Lemma tier_core depth matches fresh p p' sel cap :
  head_tier depth matches fresh p = Some (p', sel, cap) → gp_core p' = gp_core p.
Proof.
  unfold head_tier. intros H. apply bind_Some in H as ([m f] & _ & H). apply bind_Some in H as (c & _ & H).
  destruct f; [by simplify_eq..|]. apply bind_Some in H as (e & _ & H). case_match; [by simplify_eq|].
  apply bind_Some in H as ([[m' a] el] & _ & H). apply bind_Some in H as (c' & _ & H).
  apply bind_Some in H as (cp & _ & H). by simplify_eq.
Qed.

Lemma announced_core order p cx p' cx' : announce_in order p cx = Some (p', cx') → gp_core p' = gp_core p.
Proof.
  unfold announce_in. destruct (gp_mutation p); [|by intros; simplify_eq].
  intros H. apply bind_Some in H as ([rg c] & _ & H). by simplify_eq.
Qed.

(** The view and the history of a publication are those of a lineage. *)
Lemma publication_lineage base64_encode w : publication_reachable base64_encode w →
  ∃ tr, lineage_run estimate_raw_delta_bytes tr (pc_view (pw_core w)) (pc_history (pw_core w)).
Proof.
  induction 1 as [w Ho|w w' _ [tr IH] Hs].
  - destruct Ho as (st & now & draws & tr & v & h & Hrun & Hnew & _). unfold GraphPublication_new in Hnew.
    apply bind_Some in Hnew as (_ & _ & Hnew). apply bind_Some in Hnew as (_ & _ & Hnew).
    case_decide; [done|]. apply bind_Some in Hnew as (_ & _ & Hnew). apply bind_Some in Hnew as (id & _ & [= Hp]).
    unfold pw_core. rewrite <-Hp. exists tr. by apply candidate_lineage.
  - destruct Hs as [u now p' r Hm Hu Hts E|p' Hm E|p' b Hm E|order p' cx' Ho E
      |source client interval fresh p' cx' r Hr Hi Hf E|rq fresh p' r Hin Hf E
      |depth matches fresh p' sel cap Hd Hf Hb E|ev c' He E|cw' rg' Hc Hz E2 E3]; unfold pw_core in *; simpl.
    + unfold apply_original_update in E. apply bind_Some in E as (_ & _ & E).
      apply bind_Some in E as ([[v h] x] & Ha & E). exists (v :: tr). eapply run_step in Ha; [|done..].
      destruct x as [[a|]|e]; [|by simplify_eq..]. apply bind_Some in E as (c & _ & E). by simplify_eq.
    + unfold transition_live in E. apply bind_Some in E as (_ & _ & E). simplify_eq. by exists tr.
    + unfold transition_stale in E. case_decide; simplify_eq; by exists tr.
    + rewrite (announced_core _ _ _ _ _ E). by exists tr.
    + rewrite (selection_core _ _ _ _ _ _ _ _ _ E). by exists tr.
    + rewrite (election_core _ _ _ _ _ E). by exists tr.
    + rewrite (tier_core _ _ _ _ _ _ _ E). by exists tr.
    + by exists tr.
    + by exists tr.
Qed.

# # # # #

Starting with the line above that holds "p' r Hin Hf E" and stopping with the line that holds "destruct x as", reproduce each line exactly, omitting all other lines.

      |source client interval fresh p' cx' r Hr Hi Hf E|rq fresh p' r Hin Hf E
      |depth matches fresh p' sel cap Hd Hf Hb E|ev c' He E|cw' rg' Hc Hz E2 E3]; unfold pw_core in *; simpl.
    + unfold apply_original_update in E. apply bind_Some in E as (_ & _ & E).
      apply bind_Some in E as ([[v h] x] & Ha & E). exists (v :: tr). eapply run_step in Ha; [|done..].
      destruct x as [[a|]|e]; [|by simplify_eq..]. apply bind_Some in E as (c & _ & E). by simplify_eq.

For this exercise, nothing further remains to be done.